I agree I talked for about a hour with him about a year ago on the voltage regulator setup I have.;):chevy:

landarts 09-24-2009 12:07 PM

Re: Remote solenoid install by pictures
 
I had asked the question earlier in the thread about the proper way to shim a starter . I did receive two shims in the box with the new starter and also had the 2 shims left over from the old starter. Is the shimming process done by how it sounds or is there a different method?

Baketown Scotty 06-27-2013 10:50 AM

Re: Remote solenoid install by pictures
 
I bought the remote solenoid kit from Summit and wired it just like the sketch in post #7 above, I think. I connected the positive battery cable to the battery first and when I went to connect the negative cable to the battery the starter began turning over. The key switch was in the off position. Any thoughts on where I went wrong? This all began when I was unable to start the 1969 Blazer, turn the key and got nothing. I assumed the headers got the solenoid too hot.
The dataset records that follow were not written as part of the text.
Lemma erase_perm {K V} `{KeyOrder K, !KeyOrderLaws K} (k : K) (v : V) m : m_sorted m -> m_find k m = Some v ->
  m ≡ₚ (k, v) :: m_erase k m.
Proof.
  induction m as [|[k' v'] m IH]; intros Hs; [done|]. apply sorted_cons in Hs as [Hs _]. cbn.
  destruct (key_ltb k k') eqn:E1; [done|]. destruct (key_ltb k' k) eqn:E2.
  - intros Hf. rewrite (IH Hs Hf) at 1. apply Permutation_swap.
  - intros [= ->]. by rewrite (key_total _ _ E1 E2).
Qed.
Lemma m_insert_perm {K V} `{KeyOrder K, !KeyOrderLaws K} (k : K) (v : V) m : m_find k m = None ->
  m_insert k v m ≡ₚ (k, v) :: m.
Proof.
  induction m as [|[k' v'] m IH]; cbn; [done|]. destruct (key_ltb k k') eqn:E1; [done|].
  destruct (key_ltb k' k) eqn:E2; [|done]. intros Hf. rewrite (IH Hf). apply Permutation_swap.
Qed.

Lemma occ_insert {K} `{KeyOrder K, !KeyOrderLaws K} (k : K) (p q : nat) m : m_find k m = None ->
  occ q (map snd (m_insert k p m)) = occ q (p :: map snd m).
Proof. intros Hf. apply occ_perm. apply (Permutation_map snd (m_insert_perm k p m Hf)). Qed.
Lemma occ_erase {K} `{KeyOrder K, !KeyOrderLaws K} (k : K) (p q : nat) m : m_sorted m -> m_find k m = Some p ->
  occ q (map snd m) = occ q (p :: map snd (m_erase k m)).
Proof. intros Hs Hf. apply occ_perm. apply (Permutation_map snd (erase_perm k p m Hs Hf)). Qed.

Section DBProps.
Context {Net Addr : Type} `{KeyOrder Net, !KeyOrderLaws Net, !EqDecision Net, !EqDecision Addr, !NextHop Addr}.
Abbreviation route := (RouteEntry Net Addr).
Abbreviation db := (RouteDB Net Addr).
Implicit Types (s : db) (r : route) (ex : list nat).

(** ** The invariant *)
Definition uq_list s : list nat := contents (update_blocks (db_uq s)).
Definition refs ex s : list nat := map snd (db_routes s) ++ uq_list s ++ ex.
kwmech 06-27-2013 12:43 PM

Re: Remote solenoid install by pictures
 
Double check the location of the wires again. Nothing should be on the terminal of the main starter cable but the starter cable itself

Baketown Scotty 06-27-2013 01:23 PM

Re: Remote solenoid install by pictures
 
I will check it again this weekend when I get home. I'm fairly certainI just have the one cable from the main post on the starter solenoid up to the remote solenoid. I added the jumper from the main post on the starter solenoid to the small post "S". Thanks for the reply, I'll look it all over again.

Rich72C10 01-07-2021 05:49 PM

Re: Remote solenoid install by pictures
 
Thank you for this posting with photos!

I just got this kit myself, though I did not actually go looking for it. After talking to Mark at madelectrical.com for one of his wiring kits to upgrade my alternator he went on about this (unknown to me) problem LOL.

Though I have a radiator tank at this spot not sure where I'll mount the solenoid, since I am not sure there will be enough (safe) mounting space between the tank bracket and behind it. There is zero room forward of the tank bracket as that is where the 1st +12v battery junction is at.

Before talking to Mark, I hadn't really realized +12v was going to the starter all the time and then all that current flow up threw the ignition wiring/dash when starting the truck!